One can see copies of Quran sharif kept in one of the brackets in the wall.
The Mecca facing western mehrab still has some remnants of the exquisitely vibrant blue, red, violet green and yellow enamel tile work, a testimonial to its glorious past.
Most of the awe inspiring artwork is now lost to the years of neglect and the gorgeous facade bears a blackened appearance and yet it stands tall as a witness to the beauty and grace this place has managed to keep even now leaving behind the rectangular protruding projections. One can imagine how grand this mosque would have looked in its prime days. Maham Anga was resourceful, rich and very confident woman and left no stone upturned to make this a work of art. No tow tiles of the facade are of the same design. The geometrical and floral patterns are different in each tile.

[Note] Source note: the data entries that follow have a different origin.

(** The body of the loop: the item a line adds, if it adds one. *)
Definition parse_line (line : text) : option EmailItem :=
  match match_line line with
  | None => None
  | Some (digits, rest) =>
      let parts := split_sep (lit " - ") rest in
      if 3 <=? length parts then
        Some {| index_digits := digits;
                sender := js_or (js_trim (hd [] parts)) (lit "Unknown Sender");
                subject :=
                  js_or (js_trim (join (lit " - ") (removelast (tl parts))))
                        (lit "No Subject");
                date := js_or (js_trim (List.last parts []))
                              (lit "Unknown Date");
                hasAttachment := py_in (lit "Attachment") line |}
      else None
  end.

Definition parseEmailList (content : text) : list EmailItem :=
  flat_map (fun line => match parse_line line with
                        | Some e => [e]
                        | None => []
                        end)
           (split_lines content).

(** A line of the shape the parser is written for:
    [[n] sender - subject - date]. *)
Definition email_line (digits sender subject date : text) : text :=
  lit "[" ++ digits ++ lit "] " ++ sender ++ lit " - " ++ subject
    ++ lit " - " ++ date.

(** A field as it comes out of [trim] and [||]: not blank, no white
    space at either end, and on one line. *)
Definition clean_field (s : text) : Prop :=
  s <> [] /\ js_trim s = s /\
  forallb (fun u => negb (is_line_terminator u)) s = true.

End EmailList.

(* ===================================================================== *)
(** * Verified properties                                                 *)
(* ===================================================================== *)

(** ** Text helpers on the literals of the sources *)

Example lit_vietnamese : lit "Lỗi" = [76; 7895; 105]%N.
Proof. reflexivity. Qed.

Example lower_chao : py_lower (lit "CHÀO Hi") = lit "chào hi".
Proof. reflexivity. Qed.

Example in_hi : py_in (lit "hi") (lit "this") = true.
Proof. reflexivity. Qed.

Example trim_spaces : js_trim (lit "  mail  ") = lit "mail".
Proof. reflexivity. Qed.

(** ** Memory store *)

Import MemoryStore.

Section RetryFacts.
Context {A : Type}.
Variable max_retries retry_delay : nat.
Variable engine : nat -> outcome A.

Local Abbreviation retry := (retry_from max_retries retry_delay engine).

(** The lock brackets every engine call, whatever the engine answers. *)
Lemma retry_from_lock_disciplined fuel attempt last :
  lock_disciplined false (snd (retry fuel attempt last)) = true.
Proof.
  revert attempt last.
  induction fuel as [|fuel IH]; intros attempt last; simpl; [reflexivity|].
  destruct (engine attempt) as [a|e]; simpl; [reflexivity|].
  specialize (IH (S attempt) (Some e)).
  destruct (retry fuel (S attempt) (Some e)) as [r rest]; simpl in *.
  unfold backoff. destruct (attempt <? max_retries - 1); simpl; exact IH.
Qed.

(** The attempts made are consecutive, starting where the loop is entered,
    and never more than the range allows. *)
Lemma retry_from_calls_bounded fuel attempt last :
  exists n, n <= fuel /\
    engine_calls (snd (retry fuel attempt last)) = seq attempt n.
Proof.
  revert attempt last.
  induction fuel as [|fuel IH]; intros attempt last; simpl.
  - exists 0. split; [lia | reflexivity].
  - destruct (engine attempt) as [a|e]; simpl.
    + exists 1. split; [lia | reflexivity].
    + destruct (IH (S attempt) (Some e)) as (n & Hn & Hc).
      destruct (retry fuel (S attempt) (Some e)) as [r rest]; simpl in *.
      exists (S n). split; [lia|].
      unfold backoff. destruct (attempt <? max_retries - 1); simpl;
        rewrite Hc; reflexivity.
Qed.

There are some verses from the Holy Quran inscribed on the walls.
On the outer wall of the mosque one can see the brackets that once supported the chajjas or the wide eaves that were meant to keep the sun away.
It is hard to believe that the mosque is erected without any foundation.
The iron gate and the boundaries restrict the movements if you wish to photograph the complex from various angles.
I wanted to take some pictures from the expansive lawns of Sher Shah Gate or Lal Darwaza complex but it is under restoration and public is not allowed at the moment.
I hope more people visit this stunningly beautiful mosque but I also feel that the lack of interest in this has also preserved it from the onslaught of those ‘tourists’ who harm the monuments by engraving their names or drawing cupid hearts etc on the walls.
I also hope Archaeological Survey Of India considers some restoration work here before we completely lose whatever artwork is remaining now. Do visit this place whenever you are on Old Fort side.